- Task prompt -
Once the line with "rounded up. *)" is found in the entries below, print it and each following line exactly, stopping after the line with "Forall (Forall not_space) ws -> Forall"; print nothing else.

(Data to examine begins)

(** X1.  The number of chunks is the number of words divided by eight,
    rounded up. *)
Theorem chunk_count (text : jsstring) :
  length (splitIntoChunks text) = (length (split_ws text) + 7) / 8.
Proof.
  rewrite splitIntoChunks_eq, length_map.
  destruct (batches_length (length (split_ws text)) (split_ws text))
    as [Hlo Hhi]; [lia|].
  apply Nat.div_unique with
    (r := length (split_ws text) + 7
          - 8 * length (batches (length (split_ws text)) (split_ws text)));
    lia.
Qed.

(** X2.  A text without white space, the empty text included, is its own
    single chunk. *)
Theorem splitIntoChunks_one_word (text : jsstring) :
  Forall not_space text -> splitIntoChunks text = [text].
Proof.
  intros Hw. rewrite splitIntoChunks_eq.
  assert (split_ws text = [text]) as ->; [|reflexivity].
  unfold split_ws. rewrite <- (app_nil_r text) at 1.
  by rewrite split_scan_word.
Qed.

Lemma splitIntoChunks_one_word_witness :
  splitIntoChunks (js "hello,world") = [js "hello,world"].
Proof.
  apply (splitIntoChunks_one_word (js "hello,world")).
  repeat constructor.
Defined.

Lemma join_plain_space (ws : list jsstring) :
  Forall (Forall not_space) ws -> Forall plain_space (join space ws).
Proof.
  induction 1 as [|w ws Hw _ IH]; [constructor|].
  assert (Forall plain_space w) as Hw'.
  { eapply Forall_impl; [exact Hw|]. unfold not_space, plain_space. congruence. }
  destruct ws as [|w2 ws]; [done|].
  rewrite join_cons by done. apply Forall_app. split; [done|].
  apply Forall_app. split; [|done]. by repeat constructor.
Qed.

(** X3.  Whatever white space the text holds (tabs, line ends, no-break
    spaces, runs of them), the only white space in a chunk is U+0020. *)
Theorem chunks_plain_space (text : jsstring) :
  Forall (Forall plain_space) (splitIntoChunks text).
Proof.
  rewrite splitIntoChunks_eq. apply Forall_map.
  eapply Forall_impl;
    [apply batches_Forall, split_ws_not_space|].
  intros b Hb. by apply join_plain_space.
Qed.

Lemma split_scan_inner (s : jsstring) :
  (forall i w,
     split_scan true [] s !! i = Some w ->
     S i < length (split_scan true [] s) -> w <> []) /\
  (forall piece i w,
     split_scan false piece s !! i = Some w ->
     S i < length (split_scan false piece s) ->
     0 < i \/ piece <> [] -> w <> []).
Proof.
  induction s as [|c rest [IHt IHf]]; (split; [intros i w|intros piece i w]);
    cbn [split_scan].
  - cbn [length]. lia.
  - cbn [length]. lia.
  - destruct (is_space c); [apply IHt|].
    intros Hi Hlen. apply (IHf _ _ _ Hi Hlen). by right.
  - destruct (is_space c).
    + destruct i as [|i]; cbn [lookup list_lookup length].
      * intros [= <-] _ [?|?]; [lia | done].
      * intros Hi Hlen _. apply (IHt i w Hi). lia.
    + intros Hi Hlen _. apply (IHf _ _ _ Hi Hlen). right. by destruct piece.
Qed.

(** X4.  Of the words [split] returns only the first and the last can be
    empty (before white space at the start, after white space at the end);
    every word in between has at least one code unit. *)
Theorem split_ws_inner_words (text : jsstring) (i : nat) (w : jsstring) :
  split_ws text !! i = Some w ->
  0 < i -> S i < length (split_ws text) ->
  w <> [].
Proof.
  intros Hi Hpos Hlen.
  apply (proj2 (split_scan_inner text) [] i w Hi Hlen). by left.
Qed.

Lemma split_ws_inner_words_witness :
  split_ws (js " a bb  c ") = [[]; js "a"; js "bb"; js "c"; []] /\
  js "bb" <> [].
Proof.
  split; [reflexivity|].
  apply (split_ws_inner_words (js " a bb  c ") 2 (js "bb"));
    [reflexivity | lia | simpl; lia].
Defined.

(** Joining words of which only the last may be empty, and splitting
    again from inside a run of white space, gives the words back. *)
Lemma split_join_after_space (ws : list jsstring) :
  ws <> [] -> Forall (Forall not_space) ws ->
  (forall i w, ws !! i = Some w -> S i < length ws -> w <> []) ->
  split_scan true [] (join space ws) = ws.
Proof.
  intros Hne Hws. induction Hws as [|w ws Hw Hws IH]; [done|].
  intros Hin. destruct ws as [|w2 ws].
  - cbn [join]. rewrite <- (app_nil_r w) at 1.
    rewrite split_scan_word by done. cbn. by destruct w.
  - assert (w <> []) as Hw0 by (apply (Hin 0); [done | cbn; lia]).
    rewrite join_cons, split_scan_word by done.
    destruct w as [|c w]; [done|].
    change (space ++ ?t) with (32%N :: t). cbn [split_scan].
    change (is_space 32%N) with true. cbv iota. cbn [app].
    f_equal. apply IH; [done|].
    intros i v Hi Hlen. apply (Hin (S i)); [done | cbn in *; lia].
Qed.

Lemma split_join_words (ws : list jsstring) :
  ws <> [] -> Forall (Forall not_space) ws ->
  (forall i w, ws !! i = Some w -> 0 < i -> S i < length ws -> w <> []) ->
  split_ws (join space ws) = ws.
Proof.
  intros Hne Hws Hin. unfold split_ws.
  destruct ws as [|w [|w2 ws]]; [done| |].
  - cbn [join]. rewrite <- (app_nil_r w) at 1.
    apply Forall_cons in Hws as [Hw _]. by rewrite split_scan_word.
  - apply Forall_cons in Hws as [Hw Hws].
    rewrite join_cons, split_scan_word by done.
    change (space ++ ?t) with (32%N :: t).
    assert (split_scan true [] (join space (w2 :: ws)) = w2 :: ws) as Htail.
    { apply split_join_after_space; [done..|].
      intros i v Hi Hlen. apply (Hin (S i)); [done | lia | cbn in *; lia]. }
    destruct w; cbn [split_scan app]; change (is_space 32%N) with true;
      cbv iota; by rewrite Htail.
Qed.

(** X20.  Joining the chunks by single spaces and chunking the result gives
    the same chunks again: the words of the joined text are the words of the
    text. *)
Theorem splitIntoChunks_rejoin (text : jsstring) :
  split_ws (join space (split_ws text)) = split_ws text /\
  splitIntoChunks (join space (splitIntoChunks text)) = splitIntoChunks text.
Proof.
  assert (Hwords : split_ws (join space (split_ws text)) = split_ws text).
  { apply split_join_words.
    - apply split_ws_not_nil.
    - apply split_ws_not_space.
    - intros i w Hi Hpos Hlen.
      apply (proj2 (split_scan_inner text) [] i w Hi Hlen). by left. }
  split; [exact Hwords|].
  assert (join space (splitIntoChunks text) = join space (split_ws text))
    as -> by (rewrite splitIntoChunks_eq; apply join_batches; lia).
  by rewrite (splitIntoChunks_eq (join space _)), Hwords,
       <- splitIntoChunks_eq.
Qed.

End ChunkerExtras.

(** * Further properties of the playback sequencer *)

Module PlaybackExtras.
Import Chunker Playback ChunkerFacts PlaybackFacts.

(** ** Helpers *)

Lemma spoken_app (a b : list call) : spoken (a ++ b) = spoken a ++ spoken b.
Proof. apply omap_app. Qed.

Lemma loop_iter_text (env : closure) (st : state) :
  userContent (loop_iter env st).1 = userContent st /\
  chunks (loop_iter env st).1 = chunks st.
Proof. unfold loop_iter. by repeat case_match. Qed.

(Data to examine ends)

- Your solution -
    rounded up. *)
Theorem chunk_count (text : jsstring) :
  length (splitIntoChunks text) = (length (split_ws text) + 7) / 8.
Proof.
  rewrite splitIntoChunks_eq, length_map.
  destruct (batches_length (length (split_ws text)) (split_ws text))
    as [Hlo Hhi]; [lia|].
  apply Nat.div_unique with
    (r := length (split_ws text) + 7
          - 8 * length (batches (length (split_ws text)) (split_ws text)));
    lia.
Qed.

(** X2.  A text without white space, the empty text included, is its own
    single chunk. *)
Theorem splitIntoChunks_one_word (text : jsstring) :
  Forall not_space text -> splitIntoChunks text = [text].
Proof.
  intros Hw. rewrite splitIntoChunks_eq.
  assert (split_ws text = [text]) as ->; [|reflexivity].
  unfold split_ws. rewrite <- (app_nil_r text) at 1.
  by rewrite split_scan_word.
Qed.

Lemma splitIntoChunks_one_word_witness :
  splitIntoChunks (js "hello,world") = [js "hello,world"].
Proof.
  apply (splitIntoChunks_one_word (js "hello,world")).
  repeat constructor.
Defined.

Lemma join_plain_space (ws : list jsstring) :
  Forall (Forall not_space) ws -> Forall plain_space (join space ws).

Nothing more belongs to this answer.